YOUR TASK: Of all the entries below, retype only the lines from the one with "A [char *] field" through the one with "From S2P Require", exactly as they appear.

Data entries
(* ===== verification/HttpAuth.v ===== *)
(** Proxy authentication fields in [ncat/http.c]: the challenges of
    Proxy-Authenticate ([http_read_challenge], [http_header_get_proxy_challenge])
    and the credentials of Proxy-Authorization ([http_read_credentials],
    [http_header_get_proxy_credentials]).

    A [char *] field that is NULL is [None].  The readers return where they
    stopped ([None] for NULL) with the structure as they leave it, also after
    a failure. *)

From S2P Require Import Prelude CStr Uri HttpHeader.
Import Uri. Import HttpHeader.

Module HttpAuth.

Inductive http_auth_scheme := AUTH_UNKNOWN | AUTH_BASIC | AUTH_DIGEST.
Inductive http_digest_algorithm := ALGORITHM_MD5 | ALGORITHM_UNKNOWN.

#[global] Instance http_auth_scheme_eq_dec : EqDecision http_auth_scheme.
Proof. solve_decision. Defined.
#[global] Instance http_digest_algorithm_eq_dec : EqDecision http_digest_algorithm.
Proof. solve_decision. Defined.

(** [enum http_digest_qop] *)
Definition QOP_NONE : Z := 0.
Definition QOP_AUTH : Z := Z.shiftl 1 0.
Definition QOP_AUTH_INT : Z := Z.shiftl 1 1.

Record http_challenge := {
  ch_scheme : http_auth_scheme;
  ch_realm : option chars;
  ch_nonce : option chars;
  ch_opaque : option chars;
  ch_algorithm : http_digest_algorithm;
  ch_qop : Z
}.

Record digest_credentials := {
  cr_username : option chars;
  cr_realm : option chars;
  cr_nonce : option chars;
  cr_uri : option chars;
  cr_response : option chars;
  cr_algorithm : http_digest_algorithm;
  cr_qop : Z;
  cr_nc : option chars;
  cr_cnonce : option chars
}.

(** The scheme and the member of the union that goes with it. *)
Inductive http_credentials :=
  | cred_unknown
  | cred_basic (basic : option chars)
  | cred_digest (digest : digest_credentials).

Definition cr_scheme (c : http_credentials) : http_auth_scheme :=
  match c with cred_unknown => AUTH_UNKNOWN | cred_basic _ => AUTH_BASIC | cred_digest _ => AUTH_DIGEST end.

(** ** Initialising and freeing *)

Definition http_challenge_init : http_challenge :=
  {| ch_scheme := AUTH_UNKNOWN; ch_realm := None; ch_nonce := None; ch_opaque := None;
     ch_algorithm := ALGORITHM_MD5; ch_qop := 0 |}.

Definition http_challenge_free (c : http_challenge) : http_challenge :=
  let digest := bool_decide (ch_scheme c = AUTH_DIGEST) in
  {| ch_scheme := ch_scheme c; ch_realm := None;
     ch_nonce := if digest then None else ch_nonce c;
     ch_opaque := if digest then None else ch_opaque c;
     ch_algorithm := ch_algorithm c; ch_qop := ch_qop c |}.

Definition http_credentials_init_basic : http_credentials := cred_basic None.

Definition digest_init : digest_credentials :=
  {| cr_username := None; cr_realm := None; cr_nonce := None; cr_uri := None; cr_response := None;
     cr_algorithm := ALGORITHM_MD5; cr_qop := QOP_NONE; cr_nc := None; cr_cnonce := None |}.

REPLY TO THE EXERCISE:
    A [char *] field that is NULL is [None].  The readers return where they
    stopped ([None] for NULL) with the structure as they leave it, also after
    a failure. *)

From S2P Require Import Prelude CStr Uri HttpHeader.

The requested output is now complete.